Gabriela Rodríguez
Muchas veces me he preguntado: ¿qué pasa por la mente de un pedófilo? ¿Qué placer especial encuentra en abusar y violar a una persona menor? Me queda claro que estas cuestiones todavía no tienen respuesta, al menos en el campo del conocimiento científico; como dice Jeffrey Weeks: cuanto más hábiles somos para hablar de sexualidad, mayores son las dificultades que encontramos al tratar de comprenderla. Y esto no se debe a que el sexo sea intrínsecamente malo, sino ”al hecho de que es un crisol de sentimientos poderosos”, la experiencia sexual es muy subjetiva (Sexualidad, Paidós/UNAM, México, 1998).
Las opiniones recientes de Felipe Arizmendi son una aportación testimonial que de alguna manera nos acerca a los sentimientos y a la idea de sexualidad de un adulto que ha hecho voto de castidad y que siente una poderosa atracción sexual hacia los niños: ”Ante tanta invasión de erotismo no es fácil mantenerse fiel tanto en el celibato como en el respeto a los niños” y señaló que con el uso de Internet, donde circula la pornografía, es difícil que los curas y cualquier persona se mantengan célibes y fieles:
”Cuando hablamos de libertinaje sexual generalizado que tenga que ver con la pederastia no es que queramos culpar a la sociedad o quitarnos las culpas que podamos tener, sino reconocer la liberalidad sexual del mundo en general que ha disminuido las fuerzas morales con las que tratamos de educar a los jóvenes en los seminarios.
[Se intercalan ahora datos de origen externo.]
Lemma upsert_controls_safe now cs errs w :
  safe (upsert_controls now tenantID cs errs) None w (leaves no_errors (fun w' => errs = [] /\ forall c, c ∈ cs -> control_left c w') w).
Proof.
  revert errs w. induction cs as [|c cs IH]; intros errs w; cbn [upsert_controls].
  - apply leaves_ret. intros ->. split; [done|]. by intros c []%not_elem_of_nil.
  - apply leaves_do; [done|done|]. intros x w1 w2 _ _ _ Hans. eapply safe_mono; [|apply IH].
    intros a h w'. apply leaves_later; [apply rely_refl|]. intros Hr [He Hall]. apply app_eq_nil in He as [-> Hx]. split; [done|].
    intros c' [->|Hc]%elem_of_cons; [|by apply Hall]. unfold control_left. eapply rely_labelled; [exact Hr|]. destruct x as [created|e]; [|done].
    cbn [answers] in Hans. apply attempt_Ok in Hans as [Hv ->]. rewrite on_client_1 in Hv. rewrite on_client_2. unfold tenant_graph. cbn [w_graphs].
    apply (UpsertNode_answer _ _ (control_node now tenantID c) created). by destruct (UpsertNode _ _ _).1; [injection Hv as ->|].
Qed.

Lemma parent_edges_safe now cs errs w0 w :
  rely None w0 w ->
  safe (parent_edges now cs errs) None w (leaves no_errors (fun w' => errs = [] /\ forall c, c ∈ cs -> parent_left w0 c w') w).
Proof.
  revert errs w. induction cs as [|c cs IH]; intros errs w Hr; cbn [parent_edges].
  - apply leaves_ret. intros ->. split; [done|]. by intros c []%not_elem_of_nil.
  - case_bool_decide as Hp.
    + eapply safe_mono; [|by apply IH]. intros a h w'. apply leaves_later; [apply rely_refl|]. intros _ [He Hall]. split; [done|].
      intros c' [->|Hc]%elem_of_cons; [by intros ?|by apply Hall].
    + pose proof (pl_parent (parent_node c) (cc_ControlID c)) as Hpl. apply leaves_do; [by right|done|]. intros x w1 w2 Hr1 Hg Hr2 Hans.
      eapply safe_mono; [|apply IH; eapply rely_trans; [exact Hr|by eapply rely_trans]].
      intros a h w'. apply leaves_later; [apply rely_refl|]. intros Hr3 [He Hall]. apply app_eq_nil in He as [-> Hx]. split; [done|].
      intros c' [->|Hc]%elem_of_cons; [|by apply Hall]. intros _ Hs Ht. eapply rely_joined; [exact Hr3|]. cbn [answers] in Hans.
      assert (accepted true x = Ok tt) as Hacc.
      { destruct x as [[]|e]; [done|]. cbn. destruct (edge_exists e || node_not_found e) eqn:Hb; [|done]. apply orb_true_iff in Hb as [Hb| ->].
        - unfold isNodeExists. by destruct e as [|[]|].
        - by rewrite orb_true_r. }
      assert (rely None w0 w1) as Hr01 by (by eapply rely_trans).
      eapply (edge_accepted _ _ true) in Hans as [|(_ & Hn)]; [done| | | | | |exact Hacc]; [|intros d; apply CreateEdge_answer|exact Hpl|by apply CreateEdge_plain|done].
      destruct (rely_there _ _ _ _ Hr01 Hs) as [i Hi], (rely_there _ _ _ _ Hr01 Ht) as [j Hj]. destruct Hn; congruence.
Qed.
Ante tanta invasión de erotismo no es fácil mantenerse fiel tanto en el celibato como en el respeto a los niños” (Milenio, 20/4/10).
El obispo de San Cristóbal de las Casas se refiere al erotismo como una invasión, como si fuera un ataque ofensivo que viene del exterior y que es necesario detener, frente al cual hay que defenderse porque viene a pelear con las armas de la pornografía y de Internet, a contender contra otra fuerza, un impulso casi irresistible que viene del interior y que parece ser el deseo: el deseo sexual hacia los niños, impulso tan irresistible que impide ser respetuoso, aun con los menores de edad. Esta última idea es la más peligrosa y es digna del mayor escándalo social: la incapacidad de satisfacer el deseo respetando al otro, la imposibilidad de reconocer que en las relaciones sexuales hay otra persona, otro ser humano que tiene sentimientos y deseos propios, que tiene derecho a decidir.
Por si fuera poco, las declaraciones de Arizmendi fueron más amplias: cuestionó los libros de texto de educación sexual porque en vez de dar una educación moral sólo dan información sexual genital. No me quiero imaginar lo que se lograría si la Secretaría de Educación Pública introdujera las ideas de sexualidad de Felipe Arizmendi: habría que quitar los valores de respeto, libertad y solidaridad que fueron introducidos en los programas y los libros de texto de Ciencias y de Formación Cívica y Ética, apenas en 1998; además, habría que dejar de explicar los órganos sexuales de las niñas y los niños, a fin de que no se enteren de qué maneras los pueden violar.
Así debe pensar también el padrastro que violó y embarazó a su hijastra de 10 años de edad en Quintana Roo, y debe coincidir con la titular estatal del DIF, Lizbeth Gamboa, quien en vez de respetar a la chiquita, de darle atención sicológica y de hacerle ver (a ella y a su madre) que tiene derecho a interrumpir el embarazo; de continuarlo o darlo en adopción, sencillamente se le está obligando a ser madre del hijo de su violador.
¡Qué bueno que en la ciudad de México existe el derecho a la interrupción legal del embarazo desde hace tres años! En especial, el aborto con medicamentos es ejemplo de democratización en la relación médico-paciente: el doctor entrega el poder a las mujeres para que tomen en casa el medicamento con el apoyo de familiares y de una buena consejera, de un centro telefónico en caso de urgencia, y con acceso a una red de hospitales adonde puede acudir. Un servicio que se ha diseñado con base en el respeto a las mujeres, incluyendo a las menores.